#### WHAT IS BEING ASKED:
Where a line below holds the string "simpl", copy that line.

#### LISTED RECORDS:
* * *

(** C1, amended: the display code prints a cycle's label exactly when the
    classifier produced that label in this cycle and in the two cycles
    before it - three consecutive cycles, two consecutive matches - where
    the initial [prev_direction], STOP, counts as the label of a cycle before
    the first.  So nothing is printed in the first cycle; LEFT held for
    three cycles is printed in the third; STOP held from the start is
    printed from the second cycle on; a label held for one cycle only is
    never printed; and in every cycle whose label has not yet been matched
    twice nothing is printed at all. *)
Theorem display_needs_two_matches :
  (forall (angles : list (axes R)) (s : motion_control.t),
     motion_control.prev_direction s = "STOP" ->
     motion_control.direction_count s = 0 ->
     exists s',
       display_all angles s = (Ok tt, s')
       /\ MPU6050.console (motion_control.mpu s') =
            MPU6050.console (motion_control.mpu s)
              ++ lines_of angles (motion_control.shown (classify_all angles)))
  /\ (forall directions : list string,
        length (motion_control.shown directions) = length directions
        /\ (forall d, motion_control.shown directions !! 0%nat <> Some (Some d))
        /\ (forall (n : nat) (d : string),
              motion_control.shown directions !! S n = Some (Some d) <->
              directions !! S n = Some d
              /\ directions !! n = Some d
              /\ ("STOP" :: directions) !! n = Some d))
  /\ motion_control.shown
       (classify_all [Axes (-25)%R 0%R 0%R; Axes (-25)%R 0%R 0%R; Axes (-25)%R 0%R 0%R])
     = [None; None; Some "LEFT"]
  /\ motion_control.shown (classify_all [Axes 0%R 0%R 0%R; Axes 0%R 0%R 0%R])
     = [None; Some "STOP"]
  /\ motion_control.shown
       (classify_all [Axes 0%R 0%R 0%R; Axes 0%R 0%R 0%R; Axes 0%R 0%R 30%R;
                      Axes 0%R 0%R 0%R; Axes 0%R 0%R 0%R; Axes 0%R 0%R 0%R])
     = [None; Some "STOP"; None; None; None; Some "STOP"].
Proof.
  split; [|split; [|split; [|split]]].
  - intros angles s Hp Hc.
    destruct (display_all_run angles s) as (s' & Hrun & Hcon).
    exists s'. split; [exact Hrun|]. rewrite Hcon, Hp, Hc. reflexivity.
  - intros directions.
    assert (Hspec : forall (n : nat) (d : string),
               motion_control.shown directions !! n = Some (Some d) <->
               ("" :: "STOP" :: directions) !! S (S n) = Some d
               /\ ("" :: "STOP" :: directions) !! S n = Some d
               /\ ("" :: "STOP" :: directions) !! n = Some d).
    { apply shown_from_spec; [lia|]. split; [lia|discriminate]. }
    split; [apply length_shown_from|]. split.
    + intros d Hd. apply Hspec in Hd. destruct Hd as (_ & H1 & H0).
      simpl in H1, H0. congruence.
    + intros n d. rewrite Hspec. reflexivity.
  - unfold classify_all. simpl. rewrite classify_left. reflexivity.
  - unfold classify_all. simpl. rewrite classify_stop. reflexivity.
  - unfold classify_all. simpl. rewrite classify_stop, classify_rotate_right. reflexivity.
Qed.

Lemma display_needs_two_matches_witness :
  let angles := [Axes (-25)%R 0%R 0%R; Axes (-25)%R 0%R 0%R; Axes (-25)%R 0%R 0%R] in
  let s := motion_control.init [] 0 in
  motion_control.prev_direction s = "STOP"
  /\ motion_control.direction_count s = 0
  /\ exists s',
       display_all angles s = (Ok tt, s')
       /\ MPU6050.console (motion_control.mpu s') =
            MPU6050.console (motion_control.mpu s)
              ++ lines_of angles (motion_control.shown (classify_all angles)).
Proof.
  intros angles s.
  split; [reflexivity|]. split; [reflexivity|].
  exact (proj1 display_needs_two_matches angles s eq_refl eq_refl).
Defined.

* * *

#### RESULT BELOW:
      simpl in H1, H0. congruence.
  - unfold classify_all. simpl. rewrite classify_left. reflexivity.
  - unfold classify_all. simpl. rewrite classify_stop. reflexivity.
  - unfold classify_all. simpl. rewrite classify_stop, classify_rotate_right. reflexivity.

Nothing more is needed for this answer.